(Stored data)
(** C4 (amended) -- Errors.  At the boundary of one document the only thing
    raised is the failure of [ET.parse] on the file: [ParseError] when the
    text is not well-formed XML, [ValueError] or [LookupError] when its
    declared encoding is not supported, [OSError] when it cannot be read.
    The classifier, each extractor and the dispatcher raise exactly then, and
    raise what [ET.parse] raised.  The loop of the batch catches it, whatever
    its class, prints the path with the reason, appends nothing for that
    document and goes on with the documents after it: the lines printed are
    those of the documents before, this one, and those of the documents
    after, and the batch ends as it does without the document.  A quantity
    that is missing or that [float()] rejects is coerced to [0.0] without
    raising, and the record shows ["0.000"]. *)
Theorem parse_failure_is_the_only_error :
  (forall file_path e,
     parse_failure file_path = Some e
     <-> exists why, file_path = ET.Broken why /\ e = ET.raised why)
  /\ (forall file_path e,
       parse_failure file_path = Some e ->
       e = ParseError \/ e = ValueError \/ e = LookupError \/ e = OSError)
  /\ (forall file_path e,
       identify_format file_path = Raise e <-> parse_failure file_path = Some e)
  /\ (forall file_path e,
       process_xml_format1 file_path = Raise e <-> parse_failure file_path = Some e)
  /\ (forall file_path e,
       process_xml_format2 file_path = Raise e <-> parse_failure file_path = Some e)
  /\ (forall file_path e,
       process_xml_format31 file_path = Raise e <-> parse_failure file_path = Some e)
  /\ (forall file_path e,
       process_file_based_on_format file_path = Raise e
       <-> parse_failure file_path = Some e)
  /\ (forall fs pdf_files before bad after e,
       parse_failure (fs bad) = Some e ->
       process_all fs pdf_files (before ++ bad :: after)
       = ((fst (process_all fs pdf_files before)
           ++ fst (process_all fs pdf_files after))%list,
          (snd (process_all fs pdf_files before)
           ++ (bad, e) :: snd (process_all fs pdf_files after))%list)
       /\ process_uploaded_files fs pdf_files (before ++ bad :: after)
          = ((fst (process_uploaded_files fs pdf_files before)
              ++ (bad, e) :: fst (process_uploaded_files fs pdf_files after))%list,
             snd (process_uploaded_files fs pdf_files (before ++ after))))
  /\ (forall value e, py_float value = Raise e -> parse_float value = Ok PyFloat.zero)
  /\ parse_float PNone = Ok PyFloat.zero
  /\ parse_float (PStr "") = Ok PyFloat.zero
  /\ (forall root e,
       py_float (billed_raw root) = Raise e ->
       Forall (fun r => result_field "Cantidad Litros Facturada" r
                        = Ok (Some (PStr "0.000")))
         [process_xml_format1 (ET.WellFormed root);
          process_xml_format2 (ET.WellFormed root);
          process_xml_format31 (ET.WellFormed root)])
  /\ (forall root e,
       py_float (transported_raw NS_CARTAPORTE20 DirectAttribute root) = Raise e ->
       result_field "Litros Transportada" (process_xml_format1 (ET.WellFormed root))
       = Ok (Some (PStr "0.000")))
  /\ (forall root e,
       py_float (transported_raw NS_CARTAPORTE30 NestedThenFallback root) = Raise e ->
       result_field "Litros Transportada" (process_xml_format2 (ET.WellFormed root))
       = Ok (Some (PStr "0.000")))
  /\ (forall root e,
       py_float (transported_raw NS_CARTAPORTE31 NestedThenFallback root) = Raise e ->
       result_field "Litros Transportada" (process_xml_format31 (ET.WellFormed root))
       = Ok (Some (PStr "0.000"))).
Proof.
  split; [apply parse_failure_Some |].
  split.
  { intros f e (why & _ & ->)%parse_failure_Some. destruct why; cbn; auto. }
  split; [apply identify_format_raises |].
  split; [intros f e; rewrite process_xml_format1_eq;
          apply generic_extractor_raises |].
  split; [intros f e; rewrite process_xml_format2_eq;
          apply generic_extractor_raises |].
  split; [intros f e; rewrite process_xml_format31_eq;
          apply generic_extractor_raises |].
  split; [apply process_file_raises |].
  split.
  { intros fs pdf_files before bad after e Hbad.
    assert (Hloop : process_all fs pdf_files (before ++ bad :: after)
              = ((fst (process_all fs pdf_files before)
                  ++ fst (process_all fs pdf_files after))%list,
                 (snd (process_all fs pdf_files before)
                  ++ (bad, e) :: snd (process_all fs pdf_files after))%list)).
    { change (bad :: after) with ([bad] ++ after)%list.
      rewrite !process_all_app, (process_all_broken _ _ _ _ Hbad).
      reflexivity. }
    split; [exact Hloop |].
    rewrite !process_all_eq in Hloop. cbn [fst snd] in Hloop.
    injection Hloop as Hrows Hprinted.
    rewrite !process_uploaded_files_eq. cbn [fst snd].
    rewrite Hrows, Hprinted. do 3 f_equal.
    unfold collected. by rewrite omap_app. }
  split.
  { intros value e He. rewrite parse_float_coerced. unfold coerced.
    by rewrite He. }
  split; [reflexivity |].
  split; [vm_compute; reflexivity |].
  split; [| split; [| split]]; intros root e He.
  - rewrite process_xml_format1_eq, process_xml_format2_eq,
      process_xml_format31_eq, !generic_extractor_eq.
    repeat constructor; cbn [result_field];
      match goal with
      | |- Ok (record ?ns ?policy root !! _) = _ =>
          destruct (record_quantities ns policy root) as (-> & _)
      end;
      by rewrite (format_coerced_failure _ _ He).
  - rewrite process_xml_format1_eq, generic_extractor_eq. cbn [result_field].
    destruct (record_quantities NS_CARTAPORTE20 DirectAttribute root)
      as (_ & -> & _).
    by rewrite (format_coerced_failure _ _ He).
  - rewrite process_xml_format2_eq, generic_extractor_eq. cbn [result_field].
    destruct (record_quantities NS_CARTAPORTE30 NestedThenFallback root)
      as (_ & -> & _).
    by rewrite (format_coerced_failure _ _ He).
  - rewrite process_xml_format31_eq, generic_extractor_eq. cbn [result_field].
    destruct (record_quantities NS_CARTAPORTE31 NestedThenFallback root)
      as (_ & -> & _).
    by rewrite (format_coerced_failure _ _ He).
Qed.
Definition instagram_scrape_followers (target_account : string) (max_followers : option Z)
  : M t ToolResult :=
  let max_followers := default 100%Z max_followers in
  try (scrape_followers_block target_account max_followers)
      (fun e =>
         logger_error ("Failed to scrape followers: " ++ str e) ;;
         ret (fail_response ("Failed to scrape followers: " ++ str e))).

Definition comment_prompt (post_caption tone : string) : string :=
  "Generate a human-like Instagram comment based on this post: " ++ dq ++ post_caption ++ dq ++ "." ++ nl ++
  "            " ++ nl ++
  "            Tone: " ++ tone ++ nl ++
  "            Requirements:" ++ nl ++
  "            - Sound organic and authentic" ++ nl ++
  "            - Use appropriate emojis and casual language" ++ nl ++
  "            - 1-2 sentences maximum" ++ nl ++
  "            - React specifically to the post content" ++ nl ++
  "            ".

Definition placeholder_comment : string := "This looks amazing! Can't wait to try it out 🚀👏".

(** The [try] block of [instagram_generate_comment]. *)
Definition generate_comment_block (post_caption tone : string) : M t ToolResult :=
  let prompt := comment_prompt post_caption tone in
  let comment := placeholder_comment in
  ret (success_response
         [ ("message", JStr "Comment generated successfully");
           ("generated_comment", JStr comment);
           ("post_caption_preview",
             JStr (if (100 <? str_len post_caption)%nat
                   then prefix 100 post_caption ++ "..."
                   else post_caption));
           ("tone", JStr tone) ]).

Definition instagram_generate_comment (post_caption : string) (tone : option string)
  : M t ToolResult :=
  let tone := default "casual" tone in
  try (generate_comment_block post_caption tone)
      (fun e =>
         logger_error ("Failed to generate comment: " ++ str e) ;;
         ret (fail_response ("Failed to generate comment: " ++ str e))).

Definition close : M t unit :=
  a <- get ;;
  if is_some (instagram_client a)
  then
    on_client "close" Client.close ;;
    set_instagram_client None
  else ret tt.

End Methods.

End Adapter.

(** ** Sample environments *)

(** A browser whose answers do not depend on what happened before. *)
Definition static_env (cfg : string -> option string) (dom : string -> probe)
    (fails : action -> option exn) : Env :=
  {| getenv := cfg; on_query := fun _ s => dom s; on_act := fun _ a => fails a |}.

Definition no_config : string -> option string := fun _ => None.

Definition sample_config : string -> option string :=
  fun k => if String.eqb k "IG_USERNAME" then Some "acme"
           else if String.eqb k "IG_PASSWORD" then Some "s3cret"
           else None.

Definition never_fails : action -> option exn := fun _ => None.

(** A page on which no selector matches anything. *)
Definition blank_page : Env := static_env sample_config (fun _ => Missing) never_fails.

(** A page that only shows the target of the third "Not Now" strategy. *)
Definition third_only : Env :=
  static_env sample_config
    (fun s => if String.eqb s (nth 2 Client.not_now_selectors "") then Found 7 else Missing)
    never_fails.

(** A page on which both the "Save Info" and the "Not Now" button show. *)
Definition both_prompts : Env :=
  static_env sample_config
    (fun s => if String.eqb s Client.save_info_selector then Found 1
              else if String.eqb s Client.not_now_selector then Found 2
              else Missing)
    never_fails.


(** A browser that cannot be closed. *)
Definition stuck_browser : Env :=
  static_env no_config (fun _ => Missing)
    (fun a => match a with
              | BrowserClose _ => Some (PlaywrightError "Target closed")
              | _ => None
              end).

(** A machine on which the browser does not start. *)
Definition no_browser : Env :=
  static_env sample_config (fun _ => Missing)
    (fun a => match a with
              | Launch _ _ => Some (PlaywrightError "Executable not found")
              | _ => None
              end).
(** [v.name] for a name that is not an array index. *)
Definition get_prop (v : value) (name : string) : result value :=
  match v with
  | VUndefined | VNull => Throw TypeError
  | VObject _ _ | VFunction _ _ | VExotic _ _ => get_chain name v
  | _ => Ok VUndefined
  end.

(** The property key of the index [i]: its decimal numeral. *)
Definition index_key (i : nat) : string :=
  NilEmpty.string_of_uint (Nat.to_uint i).

(** [v[i]] for a non-negative integer literal [i]. *)
Definition get_index (v : value) (i : nat) : result value :=
  match v with
  | VUndefined | VNull => Throw TypeError
  | VArray elems => Ok (nth i elems VUndefined)
  | VString s =>
      match String.get i s with
      | Some c => Ok (VString (String c EmptyString))
      | None => Ok VUndefined
      end
  | VObject _ _ | VFunction _ _ | VExotic _ _ => get_chain (index_key i) v
  | _ => Ok VUndefined
  end.

(** Values on which a property read does not raise a [TypeError] for want
    of an object. *)
Definition object_coercible (v : value) : bool :=
  match v with
  | VUndefined | VNull => false
  | _ => true
  end.

(** An object whose property [name] is an accessor that throws; its other
    properties are absent. *)
Definition throwing_accessor (callable : bool) (name what : string) : value :=
  VExotic callable
    (fun k => if String.eqb k name then Throw (Thrown what) else Ok VUndefined).

End JS.

(** ** [_base/construct.js] *)

Module Construct.
Import JS.
(** C2: from Idle, the bytes 0x90, 60, 100, 64, 101 yield two complete
    NoteOn messages on channel 1, (60, 100) and (64, 101), whether they are
    fed one at a time or queued together and [parse] is called until the
    queue is empty, in either parsing mode.  In general a
    data byte [d] that arrives in Idle under a channel-voice running status
    is stored as first data byte behind the remembered status byte, with
    the index at 1; the length check that follows then either waits for
    the second data byte (index 2) or, for the one-data-byte types,
    completes the message. *)
Theorem parse_running_status_expansion d (s : Interface) :
  mPendingMessageIndex s = 0 -> 0 <= d <= 127 ->
  (exists m1 m2 s',
     feed cfg [0x90; 60; 100; 64; 101] s = ([m1; m2], s') /\
     drain cfg 5 [0x90; 60; 100; 64; 101] s = ([m1; m2], s') /\
     (type m1 = NoteOn /\ channel m1 = 1 /\ data1 m1 = 60 /\ data2 m1 = 100 /\
      valid m1 = true) /\
     (type m2 = NoteOn /\ channel m2 = 1 /\ data1 m2 = 64 /\ data2 m2 = 101 /\
      valid m2 = true)) /\
  (isChannelMessage (getTypeFromStatusByte (mRunningStatus_RX s)) = true ->
   let rs := mRunningStatus_RX s in
   let s1 := startPending d (clearErrorBit ErrorParse s) in
   mPendingMessage s1 =
     {| byte0 := rs; byte1 := d; byte2 := byte2 (mPendingMessage s) |} /\
   mPendingMessageIndex s1 = 1 /\
   parseByte d s =
     (if oneOf (getTypeFromStatusByte rs) twoByteTypes then
        (Done true,
         setMessage {| channel := getChannelFromStatusByte rs;
                       type := getTypeFromStatusByte rs;
                       data1 := d; data2 := 0; valid := true; length := 1 |}
           (setExpectedLength 0 (setIndex 0 (setExpectedLength 2 s1))))
      else (Again, setIndex 2 (setExpectedLength 3 s1)))).
Proof.
  intros Hi Hd. split.
  - rewrite drain_feed by (cbn; lia).
    change [0x90; 60; 100; 64; 101] with ([0x90; 60; 100] ++ [64; 101]).
    rewrite feed_app.
    destruct (feed_fresh cfg 0x90 60 100 s Hi)
      as (s1 & F1 & T1 & C1 & A1 & B1 & V1 & I1 & _ & R1);
      [cbn; tauto | lia | lia |].
    change (feed cfg [0x90; 60; 100] s = ([mMessage s1], s1)) in F1.
    change (type (mMessage s1) = NoteOn) in T1.
    change (channel (mMessage s1) = 1) in C1.
    change (data2 (mMessage s1) = 100) in B1.
    change (mRunningStatus_RX s1 = 0x90) in R1. rewrite F1.
    destruct (feed_running cfg 64 101 s1 I1)
      as (s2 & F2 & T2 & C2 & A2 & B2 & V2 & _); [now rewrite R1 | lia | lia |].
    rewrite R1 in F2, T2, C2, B2.
    change (feed cfg [64; 101] s1 = ([mMessage s2], s2)) in F2.
    change (type (mMessage s2) = NoteOn) in T2.
    change (channel (mMessage s2) = 1) in C2.
    change (data2 (mMessage s2) = 101) in B2. rewrite F2.
    exists (mMessage s1), (mMessage s2), s2. cbn [app]. auto 10.
  - intros Hrs rs s1.
    destruct (data_byte d Hd) as (Hlt & _ & Hfd & _).
    assert (Hs1 : s1 = setIndex 1
              (setPendingMessage
                 {| byte0 := rs; byte1 := d; byte2 := byte2 (mPendingMessage s) |}
                 (clearErrorBit ErrorParse s)))
      by (unfold s1; now rewrite startPending_running).
    split; [rewrite Hs1; reflexivity|]. split; [rewrite Hs1; reflexivity|].
    rewrite parseByte_idle by assumption.
    exact (parseIdle_running d (clearErrorBit ErrorParse s) Hlt Hrs).
Qed.

End RunningStatus.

[Instructions for the task] Retype only this range exactly: the first line of the data through the line where "text is not" appears.

[Answer to this problem]
(** C4 (amended) -- Errors.  At the boundary of one document the only thing
    raised is the failure of [ET.parse] on the file: [ParseError] when the
    text is not well-formed XML, [ValueError] or [LookupError] when its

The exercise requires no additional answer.